(* ===== verification/SimpleQuorum.v ===== *)
(** * SimpleQuorum: the cluster under the simple policy

    [bob/src/cluster/simple.rs].  Puts and deletes are sent to every node of the cluster,
    gets and existence checks to the nodes of the key's virtual disk; the local node is
    asked through its own gRPC service like the others. *)

From Corelib Require Import ssreflect.
From stdpp Require Import base option list strings gmap sets numbers.
From Stdlib Require Import Strings.Byte ZArith Lia.
From S2P Require Import Prelude Data Text Errors Options Node ClusterConfig NodeConfig Mapper Backend Network.

Section simple.
Context {key_size : KeySize} {W : Type} `{Network W} (mapper : Virtual) (quorum : nat).

(** The inner [expect]. *)
Definition get_target_nodes (key : BobKey) : option (list Node) :=
  vdisk ← get_vdisk_for_key mapper key; vdisk ← vdisk; Some (vd_nodes vdisk).

(** [entry(nodes).and_modify(..).or_insert_with(..)]: nodes are compared by name. *)
Definition nodes_eq (a b : list Node) : bool := bool_decide (node_name <$> a = node_name <$> b).

Fixpoint add_node_key (nodes : list Node) (key : BobKey) (ind : nat)
    (l : list (list Node * (list BobKey * list nat))) : list (list Node * (list BobKey * list nat)) :=
  match l with
  | [] => [(nodes, ([key], [ind]))]
  | (nodes', (keys, indexes)) :: rest =>
      if nodes_eq nodes' nodes then (nodes', (keys ++ [key], indexes ++ [ind])) :: rest
      else (nodes', (keys, indexes)) :: add_node_key nodes key ind rest
  end.

Fixpoint group_keys_by_nodes_go (ind : nat) (keys : list BobKey) (acc : list (list Node * (list BobKey * list nat)))
    : option (list (list Node * (list BobKey * list nat))) :=
  match keys with
  | [] => Some acc
  | key :: rest =>
      nodes ← get_target_nodes key;
      group_keys_by_nodes_go (S ind) rest (add_node_key nodes key ind acc)
  end.

Definition group_keys_by_nodes (keys : list BobKey) : option (list (list Node * (list BobKey * list nat))) :=
  group_keys_by_nodes_go 0 keys [].

(** The text of a failure, which shows the errors, is an argument. *)
Definition perform_on_nodes {T} (show : list (Output Error) → string)
    (client_fun : NodeName → M W (result (Output T) (Output Error))) : M W (result unit Error) :=
  results ← call_nodes (vm_nodes mapper) client_fun;
  let total_count := length results in
  let errors := omap (λ r : result (Output T) (Output Error), match r with Err e => Some e | Ok _ => None end) results in
  let ok_count := (total_count - length errors)%nat in
  mret (if (quorum <=? ok_count)%nat then Ok tt
        else Err (failed ("failed: total requests: " +:+ fmt_dec (Z.of_nat total_count) +:+ ", ok: "
                          +:+ fmt_dec (Z.of_nat ok_count) +:+ ", quorum: " +:+ fmt_dec (Z.of_nat quorum)
                          +:+ ", errors: " +:+ show errors))).

Definition Simple_put (show : list (Output Error) → string) (key : BobKey) (data : BobData) : M W (result unit Error) :=
  perform_on_nodes show (λ c, client_put c key data
    {| po_remote_nodes := []; po_force_node := true; po_overwrite := false |}).

Definition Simple_get (key : BobKey) : M W (result BobData Error) :=
  target_nodes ← expect (get_target_nodes key);
  results ← call_nodes target_nodes (λ conn, client_get conn key GetOptions_new_local);
  let ok_results := omap (λ r : result (Output BobData) (Output Error), match r with Ok o => Some o | Err _ => None end) results in
  mret (match ok_results with
        | res :: _ => Ok (out_inner res)
        | [] => Err (key_not_found key)
        end).

(** [exist[ind] |= r] for the zip of the answers and the indexes; out of range aborts. *)
Definition or_result (exist : list bool) (indexes : list nat) (result : list bool) : option (list bool) :=
  ofold (λ exist (p : bool * nat), old ← exist !! p.2; Some (<[p.2 := old || p.1]> exist)) exist (zip result indexes).

Definition exist_on_group (exist : list bool) (group : list Node * (list BobKey * list nat)) : M W (list bool) :=
  let '(nodes, (keys, indexes)) := group in
  res ← exist_on_nodes nodes keys;
  expect (ofold (λ exist (r : result (Output (list bool)) (Output Error)),
    match r with Ok o => or_result exist indexes (out_inner o) | Err _ => Some exist end) exist res).

Definition Simple_exist `{!HashOrder} (keys : list BobKey) : M W (result (list bool) Error) :=
  keys_by_nodes ← expect (group_keys_by_nodes keys);
  exist ← for_each exist_on_group (replicate (length keys) false) (hash_order keys_by_nodes);
  mret (Ok exist).

Definition Simple_delete (show : list (Output Error) → string) (key : BobKey) (m : BobMeta) : M W (result unit Error) :=
  perform_on_nodes show (λ c, client_delete c key m DeleteOptions_new_local).
End simple.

--------------------------------------------------

Return the whole listing exactly as it reads.

▶ _Answer box_:
(* ===== verification/SimpleQuorum.v ===== *)
(** * SimpleQuorum: the cluster under the simple policy

    [bob/src/cluster/simple.rs].  Puts and deletes are sent to every node of the cluster,
    gets and existence checks to the nodes of the key's virtual disk; the local node is
    asked through its own gRPC service like the others. *)

From Corelib Require Import ssreflect.
From stdpp Require Import base option list strings gmap sets numbers.
From Stdlib Require Import Strings.Byte ZArith Lia.
From S2P Require Import Prelude Data Text Errors Options Node ClusterConfig NodeConfig Mapper Backend Network.

Section simple.
Context {key_size : KeySize} {W : Type} `{Network W} (mapper : Virtual) (quorum : nat).

(** The inner [expect]. *)
Definition get_target_nodes (key : BobKey) : option (list Node) :=
  vdisk ← get_vdisk_for_key mapper key; vdisk ← vdisk; Some (vd_nodes vdisk).

(** [entry(nodes).and_modify(..).or_insert_with(..)]: nodes are compared by name. *)
Definition nodes_eq (a b : list Node) : bool := bool_decide (node_name <$> a = node_name <$> b).

Fixpoint add_node_key (nodes : list Node) (key : BobKey) (ind : nat)
    (l : list (list Node * (list BobKey * list nat))) : list (list Node * (list BobKey * list nat)) :=
  match l with
  | [] => [(nodes, ([key], [ind]))]
  | (nodes', (keys, indexes)) :: rest =>
      if nodes_eq nodes' nodes then (nodes', (keys ++ [key], indexes ++ [ind])) :: rest
      else (nodes', (keys, indexes)) :: add_node_key nodes key ind rest
  end.

Fixpoint group_keys_by_nodes_go (ind : nat) (keys : list BobKey) (acc : list (list Node * (list BobKey * list nat)))
    : option (list (list Node * (list BobKey * list nat))) :=
  match keys with
  | [] => Some acc
  | key :: rest =>
      nodes ← get_target_nodes key;
      group_keys_by_nodes_go (S ind) rest (add_node_key nodes key ind acc)
  end.

Definition group_keys_by_nodes (keys : list BobKey) : option (list (list Node * (list BobKey * list nat))) :=
  group_keys_by_nodes_go 0 keys [].

(** The text of a failure, which shows the errors, is an argument. *)
Definition perform_on_nodes {T} (show : list (Output Error) → string)
    (client_fun : NodeName → M W (result (Output T) (Output Error))) : M W (result unit Error) :=
  results ← call_nodes (vm_nodes mapper) client_fun;
  let total_count := length results in
  let errors := omap (λ r : result (Output T) (Output Error), match r with Err e => Some e | Ok _ => None end) results in
  let ok_count := (total_count - length errors)%nat in
  mret (if (quorum <=? ok_count)%nat then Ok tt
        else Err (failed ("failed: total requests: " +:+ fmt_dec (Z.of_nat total_count) +:+ ", ok: "
                          +:+ fmt_dec (Z.of_nat ok_count) +:+ ", quorum: " +:+ fmt_dec (Z.of_nat quorum)
                          +:+ ", errors: " +:+ show errors))).

Definition Simple_put (show : list (Output Error) → string) (key : BobKey) (data : BobData) : M W (result unit Error) :=
  perform_on_nodes show (λ c, client_put c key data
    {| po_remote_nodes := []; po_force_node := true; po_overwrite := false |}).

Definition Simple_get (key : BobKey) : M W (result BobData Error) :=
  target_nodes ← expect (get_target_nodes key);
  results ← call_nodes target_nodes (λ conn, client_get conn key GetOptions_new_local);
  let ok_results := omap (λ r : result (Output BobData) (Output Error), match r with Ok o => Some o | Err _ => None end) results in
  mret (match ok_results with
        | res :: _ => Ok (out_inner res)
        | [] => Err (key_not_found key)
        end).

(** [exist[ind] |= r] for the zip of the answers and the indexes; out of range aborts. *)
Definition or_result (exist : list bool) (indexes : list nat) (result : list bool) : option (list bool) :=
  ofold (λ exist (p : bool * nat), old ← exist !! p.2; Some (<[p.2 := old || p.1]> exist)) exist (zip result indexes).

Definition exist_on_group (exist : list bool) (group : list Node * (list BobKey * list nat)) : M W (list bool) :=
  let '(nodes, (keys, indexes)) := group in
  res ← exist_on_nodes nodes keys;
  expect (ofold (λ exist (r : result (Output (list bool)) (Output Error)),
    match r with Ok o => or_result exist indexes (out_inner o) | Err _ => Some exist end) exist res).

Definition Simple_exist `{!HashOrder} (keys : list BobKey) : M W (result (list bool) Error) :=
  keys_by_nodes ← expect (group_keys_by_nodes keys);
  exist ← for_each exist_on_group (replicate (length keys) false) (hash_order keys_by_nodes);
  mret (Ok exist).

Definition Simple_delete (show : list (Output Error) → string) (key : BobKey) (m : BobMeta) : M W (result unit Error) :=
  perform_on_nodes show (λ c, client_delete c key m DeleteOptions_new_local).
End simple.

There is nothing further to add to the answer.